Now, configure a YoctoHub-Ethernet or a YoctoHub-Wireless-g so that it posts its data on this server. In the configuration window, click to the right of Callback URL on the edit button:
Then reproduce the configuration below. Take care to change the URL type from http:// to ws:// for the connection to happen through WebSocket:
If you click on the Test button, you should obtain a message line appearing on the console of your node.js process and the sensor values that are stored every 10 seconds, and which can then be listed in the browser.
Running the server on a public host
When your server works locally, you can install it on a public server visible on the Internet. This allows you to contact it for example from a YoctoHub-GSM-3G-EU. To do so, you must select an Internet host supporting the Node.js technology. There are two types of Node.js hosts:
Some hosts, such as Heroku, provide a closed Node.js running environment, with tools to perform configuration, to charge your source files, and to retrieve logs remotely.
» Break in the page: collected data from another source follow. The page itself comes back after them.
(** A pass that reads a frame and receives no mouse event. *)
Definition plain {cv : OpenCV} (t : tick cv) : bool :=
  ret cv t && match mouse cv t with [] => true | _ => false end.

(** ** Facts about binary64 arithmetic *)

(** The domain test of [acos]. *)
Definition in_acos_domain (x : float) : bool :=
  ((-1 <=? x) && (x <=? 1))%float.

(** C99 (7.12.4.1, F.10.1.1): [acos] of a NaN or of a number outside [-1, 1]
    is a NaN.  numpy then warns and carries on. *)
Definition acos_domain_law (np : Numpy) : Prop :=
  forall x, in_acos_domain x = false -> is_nan (arccos np x) = true.

(** The position of a number in the order of the floats: a sign class, then
    exponent and mantissa. *)
Definition rank (x : spec_float) : Z * Z * Z :=
  match x with
  | S754_zero _ => (0, 0, 0)%Z
  | S754_infinity s => (if s then (-2)%Z else 2%Z, 0%Z, 0%Z)
  | S754_finite s m e =>
      if s then ((-1)%Z, (- e)%Z, Zneg m) else (1%Z, e, Zpos m)
  | S754_nan => (0, 0, 0)%Z
  end.

Definition lex_compare (a b : Z * Z * Z) : comparison :=
  match (fst (fst a) ?= fst (fst b))%Z with
  | Eq => match (snd (fst a) ?= snd (fst b))%Z with
          | Eq => (snd a ?= snd b)%Z
          | o => o
          end
  | o => o
  end.

Section FloatFacts.

Local Open Scope float_scope.

Lemma is_nan_SF (x : float) : is_nan x = true -> Prim2SF x = S754_nan.
Proof.
  unfold is_nan. rewrite eqb_spec. unfold SFeqb.
  destruct (Prim2SF x) as [s | s | | s m e]; cbn; try discriminate; auto.
  - destruct s; discriminate.
  - rewrite Z.compare_refl, Pos.compare_cont_refl. destruct s; discriminate.
Qed.

Lemma SF_is_nan (x : float) : Prim2SF x = S754_nan -> is_nan x = true.
Proof.
  intros H. unfold is_nan. rewrite eqb_spec, H. reflexivity.
Qed.
Lemma updFrom_all {A P} (f : P -> A) (pts : list P) (arr : list A) :
  length arr = length pts -> updFrom f 0 pts arr = map f pts.
Proof. intros H. apply (updFrom_full f pts [] arr H). Qed.
Lemma a_fill_length (m : bool) (pts : list RideFilePoint.t) :
  forall a, a_length (fold_left (fill1 m) pts a)
            = (a_length a + length pts)%nat.
Proof.
  induction pts as [|pt rest IH]; intros a; simpl; [lia|].
  rewrite IH; simpl; lia.
Qed.

Ltac fill_field :=
  let IH := fresh "IH" in
  intros pts; induction pts as [|? ? IH]; intros ?; simpl;
  [reflexivity | rewrite IH; simpl; rewrite ?upd_guard; reflexivity].

Lemma a_fill_time (m : bool) : forall pts a,
  a_time (fold_left (fill1 m) pts a)
  = updFrom RideFilePoint.secs (a_length a) pts (a_time a).
Proof. fill_field. Qed.

Lemma a_fill_inter (m : bool) : forall pts a,
  a_inter (fold_left (fill1 m) pts a)
  = updFrom RideFilePoint.interval (a_length a) pts (a_inter a).
Proof. fill_field. Qed.

Lemma a_fill_distance (m : bool) : forall pts a,
  a_distance (fold_left (fill1 m) pts a)
  = updFrom (fun pt => stored m MILES_PER_KM (RideFilePoint.km pt))
      (a_length a) pts (a_distance a).
Proof. fill_field. Qed.

Lemma a_fill_watts (m : bool) : forall pts a,
  a_watts (fold_left (fill1 m) pts a)
  = updFrom (fun pt => max 0 (RideFilePoint.watts pt))
      (a_length a) pts (a_watts a).
Proof. fill_field. Qed.

Lemma a_fill_hr (m : bool) : forall pts a,
  a_hr (fold_left (fill1 m) pts a)
  = updFrom (fun pt => max 0 (RideFilePoint.hr pt))
      (a_length a) pts (a_hr a).
Proof. fill_field. Qed.

Lemma a_fill_cad (m : bool) : forall pts a,
  a_cad (fold_left (fill1 m) pts a)
  = updFrom (fun pt => max 0 (RideFilePoint.cad pt))
      (a_length a) pts (a_cad a).
Proof. fill_field. Qed.

Lemma a_fill_speed (m : bool) : forall pts a,
  a_speed (fold_left (fill1 m) pts a)
  = updFrom (fun pt => stored m MILES_PER_KM (RideFilePoint.kph pt))
      (a_length a) pts (a_speed a).
Proof. fill_field. Qed.

Lemma a_fill_alt (m : bool) : forall pts a,
  a_alt (fold_left (fill1 m) pts a)
  = updFrom (fun pt => stored m FEET_PER_M (RideFilePoint.alt pt))
      (a_length a) pts (a_alt a).
Proof. fill_field. Qed.

(** A channel array after the loop: the stored values of all points when
    the channel is present, empty otherwise. *)
Lemma updFrom_channel {P} (f : P -> Q) (present : bool) (pts : list P)
    (old : list Q) :
  updFrom f 0 pts (resize (if present then length pts else 0) old)
  = if present then map f pts else [].
Proof.
  destruct present.
  - apply updFrom_all, length_resize.
  - rewrite resize_0. apply updFrom_nil.
Qed.

Section Load.
Variables (p : AllPlot) (ride : RideFile.t).

Lemma load_arrayLength :
  arrayLength (load p ride) = length (RideFile.dataPoints ride).
Proof. unfold load; simpl. now rewrite a_fill_length. Qed.

Lemma load_timeArray :
  timeArray (load p ride)
  = map RideFilePoint.secs (RideFile.dataPoints ride).
Proof.
  unfold load; simpl. rewrite a_fill_time; simpl.
  apply updFrom_all, length_resize.
Qed.

Lemma load_interArray :
  interArray (load p ride)
  = map RideFilePoint.interval (RideFile.dataPoints ride).
Proof.
  unfold load; simpl. rewrite a_fill_inter; simpl.
  apply updFrom_all, length_resizeZ.
Qed.

Lemma load_distanceArray :
  distanceArray (load p ride)
  = map (fun pt =>
           stored (useMetricUnits p) MILES_PER_KM (RideFilePoint.km pt))
      (RideFile.dataPoints ride).
Proof.
  unfold load; simpl. rewrite a_fill_distance; simpl.
  apply updFrom_all, length_resize.
Qed.

Lemma load_wattsArray :
  wattsArray (load p ride)
  = if RideFileDataPresent.watts (RideFile.areDataPresent ride)
    then map (fun pt => max 0 (RideFilePoint.watts pt))
           (RideFile.dataPoints ride)
    else [].
Proof.
  unfold load; simpl. rewrite a_fill_watts; simpl. apply updFrom_channel.
Qed.

Lemma load_hrArray :
  hrArray (load p ride)
  = if RideFileDataPresent.hr (RideFile.areDataPresent ride)
    then map (fun pt => max 0 (RideFilePoint.hr pt))
           (RideFile.dataPoints ride)
    else [].
Proof.
  unfold load; simpl. rewrite a_fill_hr; simpl. apply updFrom_channel.
Qed.

Lemma load_cadArray :
  cadArray (load p ride)
  = if RideFileDataPresent.cad (RideFile.areDataPresent ride)
    then map (fun pt => max 0 (RideFilePoint.cad pt))
           (RideFile.dataPoints ride)
    else [].
Proof.
  unfold load; simpl. rewrite a_fill_cad; simpl. apply updFrom_channel.
Qed.
(** X17. In a client whose cache its own calls have filled, the eviction of
    [register_schema] finds nothing to evict: unless the namespace begins
    with "schema:", the call leaves the cache exactly as it was. *)
Theorem register_schema_evicts_nothing (env : Env) (base_url : string)
    (api_key : option string) (timeout max_retries cache_ttl cache_maxsize : Z)
    (calls : list Call) (schema : Schema) :
  String.prefix "schema:" (namespace schema) = false ->
  let w := run env calls
             (started base_url api_key timeout max_retries cache_ttl
                      cache_maxsize) in
  cache (snd (register_schema env schema w)) = cache w.
Proof.
  intros Hp w.
  assert (Habs : lookup (register_key schema) (entries (cache w)) = None).
  { destruct (lookup (register_key schema) (entries (cache w))) eqn:El;
      [|reflexivity].
    exfalso.
    destruct (run_keys_have_prefix env calls
                (started base_url api_key timeout max_retries cache_ttl
                         cache_maxsize)
                (fun k0 Hk => False_ind _ (Hk eq_refl))
                (register_key schema))
      as [s Hs].
    - fold w. rewrite El. discriminate.
    - apply schema_prefix in Hs. congruence. }
  apply (preserves_retry (fun w1 => cache w1 = cache w)).
  - intros d w1 H. exact H.
  - assert (Hs : forall req, preserves (fun w1 => cache w1 = cache w)
                               (send env req)).
    { intros req. apply preserves_send. intros r w1 H. exact H. }
    assert (Hc : preserves (fun w1 => cache w1 = cache w)
                   (cache_contains env (register_key schema))).
    { intros w1 H. unfold cache_contains. rewrite H.
      rewrite (contains_absent _ _ _ _ Habs). simpl. apply cache_set_cache. }
    assert (Hi : forall w1, cache w1 = cache w ->
              fst (cache_contains env (register_key schema) w1) = Ok false).
    { intros w1 H. unfold cache_contains. rewrite H.
      rewrite (contains_absent _ _ _ _ Habs). reflexivity. }
    unfold Body.register_schema. cbv zeta.
    change (namespace schema ++ "." ++ name schema) with (register_key schema).
    apply preserves_bind; [apply Hs|]. intros response.
    apply preserves_bind; [apply preserves_lift|]. intros _.
    apply preserves_bind; [apply preserves_lift|]. intros data.
    apply preserves_bind; [apply preserves_lift|]. intros result.
    intros w1 H. unfold bind.
    pose proof (Hc w1 H) as H1. pose proof (Hi w1 H) as H2.
    destruct (cache_contains env (register_key schema) w1) as [r w2].
    simpl in H1, H2. subst r. exact H1.
  - reflexivity.
Qed.
(** * pinmypic face-recognition service: inference orchestration and matching

    A shallow embedding of [server/face-recognition/face_processor.py]
    (class [FaceProcessor]), of the module [config.py] it imports, of
    the handlers and the matching and admission code of
    [server/face-recognition/app.py] and of [download_models.py], with
    the properties of the specification, and further properties of the
    code, stated over it.

    Conventions of the embedding:
    - a Python [float] is a binary64 number: [PrimFloat.float] with the
      IEEE operations of the kernel; a Python [int] is a [Z];
    - a Python [dict] is an object on a heap: a location that maps to a
      [gmap string value]; two names may alias one location;
    - code that may raise runs in the monad [Py]: a state transformer that
      returns either a value or the raised exception, and keeps the state
      changes made before the exception;
    - [insightface], [cv2], [numpy], [torch], [onnxruntime], [requests]
      and the wall clock are outside the repository: they are the fields
      of [Env], [Host], [Cv2IO] and [Net], or arguments; a field is a
      function, so equal calls get equal answers. *)

From Stdlib Require Import ZArith Floats Lia.
From Stdlib Require Import Sorting.Sorted Sorting.Permutation.
From Stdlib Require Uint63.
From stdpp Require Import gmap strings list sorting pretty.

Set Warnings "-inexact-float".

Local Open Scope string_scope.
Local Open Scope list_scope.
Local Open Scope Z_scope.

(** ** Exceptions and the [Py] monad *)

(** A raised instance of (a subclass of) Python's [Exception]. *)
Record exn := Exn { exn_class : string; exn_msg : string }.

Definition RuntimeError (msg : string) : exn := Exn "RuntimeError" msg.
Definition KeyError (k : string) : exn := Exn "KeyError" k.
Definition TypeError (msg : string) : exn := Exn "TypeError" msg.
Definition ValueError (msg : string) : exn := Exn "ValueError" msg.
Definition OverflowError (msg : string) : exn := Exn "OverflowError" msg.
Definition cv2_error (msg : string) : exn := Exn "cv2.error" msg.

Inductive outcome (A : Type) : Type :=
| Ret (a : A)
| Raise (e : exn).
Arguments Ret {A} a.
Arguments Raise {A} e.

Module PyMonad.
Section WithState.
Context {S : Type}.

Definition Py (A : Type) : Type := S -> outcome A * S.
(** * observe-path: property observers, links and paths

    A shallow embedding of [lib/observer.js], [lib/path.js] and
    [lib/link.js].  The three classes mutate shared JavaScript objects
    (property descriptors, the module-level [observers] registry, [Observer],
    [Link] and [Path] instances), so the embedding is a state-and-exception
    monad over an explicit store:

    - the JavaScript heap maps object identities to their own properties,
      each a data or an accessor property with its attribute flags;
    - [Observer], [Link] and [Path] instances live in append-only stores and
      are referred to by their index, which plays the role of the object
      identity;
    - calls into user code (change callbacks, pre-existing setters) are
      recorded, in order, in a trace.

    Scope of the model.  Property keys are strings and there are no symbols;
    numbers are integers (no NaN, no fractions); the objects of the heap are
    plain, extensible objects given by their own properties, and what they
    inherit from [Object.prototype] is not in the heap, so that the theorems
    about reading, assigning or observing a property of any name take the
    name not to be the name of a member of [Object.prototype]
    ([inherited]); a user accessor pair is backed by one closure cell, which
    the getter returns and the setter overwrites; user callbacks do not call
    back into the library.  The source files are ES modules, so property
    writes follow strict-mode rules.  The registry [observers] of
    [observer.js] is a plain object of the library's own, and what it
    inherits from [Object.prototype] is part of the model.

    Recursion that follows the [next] pointers of links, or re-enters the
    library through a bound setter, is bounded by a fuel argument; a run that
    exhausts it ends in [OutOfFuel], which is neither a result nor an
    exception. *)

From Stdlib Require Import ZArith String Ascii List Bool Lia.
From stdpp Require Import base option list gmap strings fin_maps.

Open Scope Z_scope.
Open Scope string_scope.
Open Scope list_scope.

(** ** Values *)

Inductive value : Type :=
| VUndef
| VNull
| VBool (b : bool)
| VNum (n : Z)
| VStr (s : string)
| VObj (l : nat)
| VFun (l : nat).

#[global] Instance value_eq_dec : EqDecision value.
Proof. solve_decision. Defined.

(** [a === b] *)
Definition strict_eq (a b : value) : bool := bool_decide (a = b).

(** ToBoolean *)
Definition truthy (v : value) : bool :=
  match v with
  | VUndef | VNull => false
  | VBool b => b
  | VNum n => negb (n =? 0)%Z
  | VStr s => negb (String.eqb s EmptyString)
  | VObj _ | VFun _ => true
  end.

Inductive jstype : Type :=
| TUndefined | TObject | TBoolean | TNumber | TString | TFunction.

#[global] Instance jstype_eq_dec : EqDecision jstype.
Proof. solve_decision. Defined.

Definition typeof (v : value) : jstype :=
  match v with
  | VUndef => TUndefined
  | VNull => TObject
  | VBool _ => TBoolean
  | VNum _ => TNumber
  | VStr _ => TString
  | VObj _ => TObject
  | VFun _ => TFunction
  end.

(** The heap address of an object or function value; primitives have none. *)
Definition ref_of (v : value) : option nat :=
  match v with
  | VObj l | VFun l => Some l
  | _ => None
  end.

(** ** Functions that can sit in a descriptor or in a callback list *)

(** A getter is either [Observer.prototype.get] bound to the observer with the
    given identity, or a user getter reading its closure cell. *)
Inductive getter : Type :=
| GetBound (o : nat)
| GetUser (c : nat).

Inductive setter : Type :=
| SetBound (o : nat)
| SetUser (c : nat).

(** A property-level change callback is either [Link.prototype.change] bound
    to a link instance, or a user function. *)
Inductive callback : Type :=
| CbLink (k : nat)
| CbUser (f : nat).

#[global] Instance getter_eq_dec : EqDecision getter.
Proof. solve_decision. Defined.
#[global] Instance setter_eq_dec : EqDecision setter.
Proof. solve_decision. Defined.
#[global] Instance callback_eq_dec : EqDecision callback.
Proof. solve_decision. Defined.

(** ** Properties and property descriptors *)

Inductive property : Type :=
| DataProperty (v : value) (writable enumerable configurable : bool)
| AccessorProperty (g : option getter) (s : option setter)
    (enumerable configurable : bool).

#[global] Instance property_eq_dec : EqDecision property.
Proof. solve_decision. Defined.

(** A descriptor object: every field may be absent.  [d_get = Some None] is a
    present [get] field holding [undefined]. *)
Record descriptor : Type := Descriptor {
  d_get : option (option getter);
  d_set : option (option setter);
  d_value : option value;
  d_writable : option bool;
  d_enumerable : option bool;
  d_configurable : option bool
}.

#[global] Instance descriptor_eq_dec : EqDecision descriptor.
Proof. solve_decision. Defined.

Definition prop_enumerable (p : property) : bool :=
  match p with
  | DataProperty _ _ e _ => e
  | AccessorProperty _ _ e _ => e
  end.

Definition prop_configurable (p : property) : bool :=
  match p with
  | DataProperty _ _ _ c => c
  | AccessorProperty _ _ _ c => c
  end.

(** FromPropertyDescriptor, as returned by [Object.getOwnPropertyDescriptor]. *)
Definition from_property (p : property) : descriptor :=
  match p with
  | DataProperty v w e c =>
      Descriptor None None (Some v) (Some w) (Some e) (Some c)
  | AccessorProperty g s e c =>
      Descriptor (Some g) (Some s) None None (Some e) (Some c)
  end.

Definition is_accessor_desc (d : descriptor) : bool :=
  bool_decide (is_Some (d_get d)) || bool_decide (is_Some (d_set d)).

Definition is_data_desc (d : descriptor) : bool :=
  bool_decide (is_Some (d_value d)) || bool_decide (is_Some (d_writable d)).

(** A present field that differs from the current attribute. *)
Definition differs {A} `{EqDecision A} (field : option A) (current : A) : bool :=
  match field with
  | Some x => negb (bool_decide (x = current))
  | None => false
  end.

(** ValidateAndApplyPropertyDescriptor on an extensible object: the property
    after the definition, or [None] when the definition is rejected. *)
Definition validate_and_apply (current : option property) (d : descriptor)
  : option property :=
  match current with
  | None =>
      Some (if is_accessor_desc d
            then AccessorProperty (default None (d_get d)) (default None (d_set d))
                   (default false (d_enumerable d)) (default false (d_configurable d))
            else DataProperty (default VUndef (d_value d)) (default false (d_writable d))
                   (default false (d_enumerable d)) (default false (d_configurable d)))
  | Some cur =>
      if negb (prop_configurable cur)
         && (bool_decide (d_configurable d = Some true)
             || differs (d_enumerable d) (prop_enumerable cur))
      then None
      else
        match cur with
        | DataProperty v w e c =>
            if is_accessor_desc d then
              if c then
                Some (AccessorProperty (default None (d_get d)) (default None (d_set d))
                        (default e (d_enumerable d)) (default c (d_configurable d)))
              else None
            else if negb c && negb w
                    && (bool_decide (d_writable d = Some true) || differs (d_value d) v)
            then None
            else Some (DataProperty (default v (d_value d)) (default w (d_writable d))
                         (default e (d_enumerable d)) (default c (d_configurable d)))
        | AccessorProperty g s e c =>
            if is_data_desc d then
              if c then
                Some (DataProperty (default VUndef (d_value d)) (default false (d_writable d))
                        (default e (d_enumerable d)) (default c (d_configurable d)))
              else None
            else if negb c && (differs (d_get d) g || differs (d_set d) s)
            then None
            else Some (AccessorProperty (default g (d_get d)) (default s (d_set d))
                         (default e (d_enumerable d)) (default c (d_configurable d)))
        end
  end.

(** ** Own properties of string primitives

    [Object.getOwnPropertyDescriptor] applies ToObject to its argument; only
    a String wrapper has own properties: [length] and the indices. *)

Definition digit_of (a : ascii) : option nat :=
  let n := nat_of_ascii a in
  if (48 <=? n)%nat && (n <=? 57)%nat then Some (n - 48)%nat else None.
(** * Tufin/conntrack, package [ovs]: session layer of the Open vSwitch
      datapath client

    A shallow embedding of [dpif.go] (family resolution, session
    construction, header codec, reply validation) and of [ovs.go]
    (datapath resolution, flow following), with the properties of the
    design document stated and settled on it.

    Conventions of the embedding.
    - A Go result list [(T, error)] is a tuple whose last component is an
      [option error]; [None] is Go's [nil].  Pointers that may be [nil] are
      [option]s.
    - Fixed-width integers are [Z] with the wrap-around written out.
    - Everything outside the two source files (the netlink transport, the
      datapath library, the system calls) is a collaborator.  Collaborators
      that only exchange values with the code are fields of the class
      [Transport]: arbitrary transformers of an abstract outside state [K].
    - The code runs in the monad [M]: it threads the outside state, the
      process-wide [sync.Once], and a ghost trace that records every call
      made to a collaborator, in order.  A Go panic ends the run. *)

From Stdlib Require Import ZArith String List Lia Ascii.
From stdpp Require Import base option list gmap strings.
From coqutil Require Import Word.LittleEndianList.

Local Open Scope Z_scope.

(** ** Errors *)

(** The dynamic types of the [error] values that the two files create,
    compare or receive. *)
Inductive error : Type :=
| NetlinkError (errno : Z)              (* type NetlinkError syscall.Errno *)
| Errno (errno : Z)                     (* a bare syscall.Errno *)
| familyUnavailableError (family : string)
| errorString (msg : string)            (* errors.New, fmt.Errorf *)
| NumError (num : string) (out_of_range : bool). (* strconv.NumError *)

#[global] Instance error_eq_dec : EqDecision error.
Proof. solve_decision. Defined.

(** ** The parts of Go's library that the code calls *)

Module Go.

Definition wrap_uint32 (z : Z) : Z := z mod 2 ^ 32.
Definition wrap_int32 (z : Z) : Z := (z + 2 ^ 31) mod 2 ^ 32 - 2 ^ 31.

Definition maxUint32 : Z := 2 ^ 32 - 1.

(** [syscall] constants (linux). *)
Definition ENOENT : Z := 2.
Definition NETLINK_NETFILTER : Z := 12.
Definition NETLINK_GENERIC : Z := 16.
Definition NETLINK_ADD_MEMBERSHIP : Z := 1.
Definition NLMSG_ALIGNTO : Z := 4.

Definition digit (c : ascii) : option Z :=
  let n := Z.of_N (N_of_ascii c) in
  if (48 <=? n) && (n <=? 57) then Some (n - 48) else None.

(** The digit loop of [strconv.ParseUint] for base 10 and bit size 32,
    on the rest [s] of the input [s0]: a byte that is no decimal digit
    is a syntax error, a value above [maxUint32] a range error, each
    reported at the byte where it shows. *)
Fixpoint parseUint_loop (s0 : string) (n : Z) (s : string) : Z * option error :=
  match s with
  | EmptyString => (n, None)
  | String c s' =>
      match digit c with
      | None => (0, Some (NumError s0 false))
      | Some d =>
          if 2 ^ 64 / 10 + 1 <=? n then (maxUint32, Some (NumError s0 true))
          else
            let n1 := n * 10 + d in
            if (2 ^ 64 <=? n1) || (maxUint32 <? n1)
            then (maxUint32, Some (NumError s0 true))
            else parseUint_loop s0 n1 s'
      end
  end.

(** [strconv.ParseUint(s, 10, 32)]. *)
Definition ParseUint_10_32 (s : string) : Z * option error :=
  match s with
  | EmptyString => (0, Some (NumError s false))
  | _ => parseUint_loop s 0 s
  end.

(** The double quote, for [fmt.Sprintf] formats that contain one. *)
Definition dquote : string := String (ascii_of_nat 34) EmptyString.

End Go.

(** ** Data model (dpif.go) *)

Definition DATAPATH : Z := 0.
Definition VPORT : Z := 1.
Definition FLOW : Z := 2.
Definition PACKET : Z := 3.
Definition FAMILY_COUNT : Z := 4.

Definition familyNames : list string :=
  [ "ovs_datapath"; "ovs_vport"; "ovs_flow"; "ovs_packet" ]%string.

(** [GenlFamily]: the numeric id and the multicast groups by name.  A nil
    Go map reads like the empty map. *)
Record GenlFamily : Type := mkGenlFamily {
  id : Z;
  mcGroups : gmap string Z
}.

(** [GenlFamily{}]. *)
Definition GenlFamily_zero : GenlFamily := mkGenlFamily 0 ∅.

(** [NetlinkSocket], by the two fields the code reads. *)
Record NetlinkSocket : Type := mkNetlinkSocket {
  fd : Z;
  sockType : Z
}.

#[global] Instance GenlFamily_eq_dec : EqDecision GenlFamily.
Proof. solve_decision. Defined.

#[global] Instance NetlinkSocket_eq_dec : EqDecision NetlinkSocket.
Proof. solve_decision. Defined.

(** [Dpif].  [families] is the array [[FAMILY_COUNT]GenlFamily]: a list
    read and written by index. *)
Record Dpif : Type := mkDpif {
  sock : NetlinkSocket;
  families : list GenlFamily
}.

(** [dpif.Families()]. *)
Definition Families (dpif : Dpif) : list GenlFamily := families dpif.

(** [IsKernelLacksODPError]: the type assertion
    [err.(familyUnavailableError)]. *)
Definition IsKernelLacksODPError (err : error) : bool :=
  match err with
  | familyUnavailableError _ => true
  | _ => false
  end.

(** [familyUnavailableError.Error()]. *)
Definition familyUnavailableError_Error (family : string) : string :=
  ("Generic netlink family '" ++ family ++
   "' unavailable; the Open vSwitch kernel module is probably not loaded, try 'modprobe openvswitch'")%string.

(** ** Declarations of the package that the two files use *)

(** Constants and types declared in other files of the package, taken as
    parameters. *)
Class Decls : Type := {
  SOL_NETLINK : Z;
  OVS_DP_CMD_NEW : Z;
  OVS_VPORT_CMD_NEW : Z;
  OVS_FLOW_CMD_NEW : Z;
  (** whether [DatapathID] is a signed 32-bit type (or an unsigned one) *)
  DatapathID_signed : bool;
  (** the byte order of the host, which a header overlaid on a buffer has *)
  hostBigEndian : bool
}.

(** The conversion [DatapathID(x)] of an integer. *)
Definition DatapathID `{Decls} (z : Z) : Z :=
  if DatapathID_signed then Go.wrap_int32 z else Go.wrap_uint32 z.

(** The values a [DatapathID] can hold. *)
Definition DatapathID_range `{Decls} (z : Z) : Prop :=
  if DatapathID_signed then - 2 ^ 31 <= z < 2 ^ 31 else 0 <= z < 2 ^ 32.

(** ** Collaborators *)

(** The datapath found by numeric id: the two fields [lookupDatapath]
    reads. *)
Record DatapathInfo (DatapathHandle : Type) : Type := mkDatapathInfo {
  Handle : DatapathHandle;
  Name : string
}.
Arguments mkDatapathInfo {DatapathHandle} _ _.
Arguments Handle {DatapathHandle} _.
Arguments Name {DatapathHandle} _.

(** What the two source files call and do not define.  [K] is the state of
    the world outside them.  A [stop] function obtained from [FollowFlows]
    is a Go closure [func()]: it may change the outside state or panic
    ([None]). *)
Class Transport (K : Type) : Type := {
  DatapathHandle : Type;
  FlowChan : Type;                       (* <-chan *OvsFlowInfo *)
  (** [OpenNetlinkSocket] hands out a socket or an error, never both nil *)
  OpenNetlinkSocket : Z → K → (NetlinkSocket + error) * K;
  NetlinkSocket_Close : NetlinkSocket → K → option error * K;
  LookupGenlFamily : NetlinkSocket → string → K → (GenlFamily * option error) * K;
  SetsockoptInt : Z → Z → Z → Z → K → option error * K;
  syscall_Socket : K → (Z * option error) * K;   (* AF_INET, SOCK_DGRAM, 0 *)
  syscall_Close : Z → K → K;
  syscall_ioctl_SIOCGIFINDEX : Z → string → K → K;
  LookupDatapath : Dpif → string → K → (DatapathHandle * option error) * K;
  LookupDatapathByID : Dpif → Z → K → (DatapathInfo DatapathHandle * option error) * K;
  IsNoSuchDatapathError : error → bool;
  FollowFlows : DatapathHandle → K →
                (option FlowChan * option (K → option K) * option error) * K
}.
Other hosts, such as Infomaniak, provide a virtual Cloud server with an ssh connection. You can connect yourself directly on the machine to activate the version of Node.js that you want, with NVM for example, and run your program with the same command line as locally. The forever npm module is in this case very useful to allow the server to go on running, independently from the SSH session lifetime. On this type of host, you may have to authorize, through a management console, the incoming TCP port corresponding to your application so that it can be reached from the Internet.
Conclusion
You now know how to create a Node.js web server to collect data from Yoctopuce sensors. Using WebSockets offers almost limitless interaction possibilities with the modules, and also allows the retrieval of measures stored on the internal data logger of each Yoctopuce sensor, so as to ensure that the measures are stored without interruption.
You can naturally also enrich the HTTP server to provide distinct contents depending on the requested page. You can find examples of this in the Node.js documentation.
There are also npm modules facilitating static and dynamic content publication on an HTTP server in Node.js. They allow you to use the same TCP port for HTTP and WebSocket requests. One of the most well known is ExpressJS. You can find in the ws package documentation an example on the integration of a WebSocket server inside of an ExpressJS server.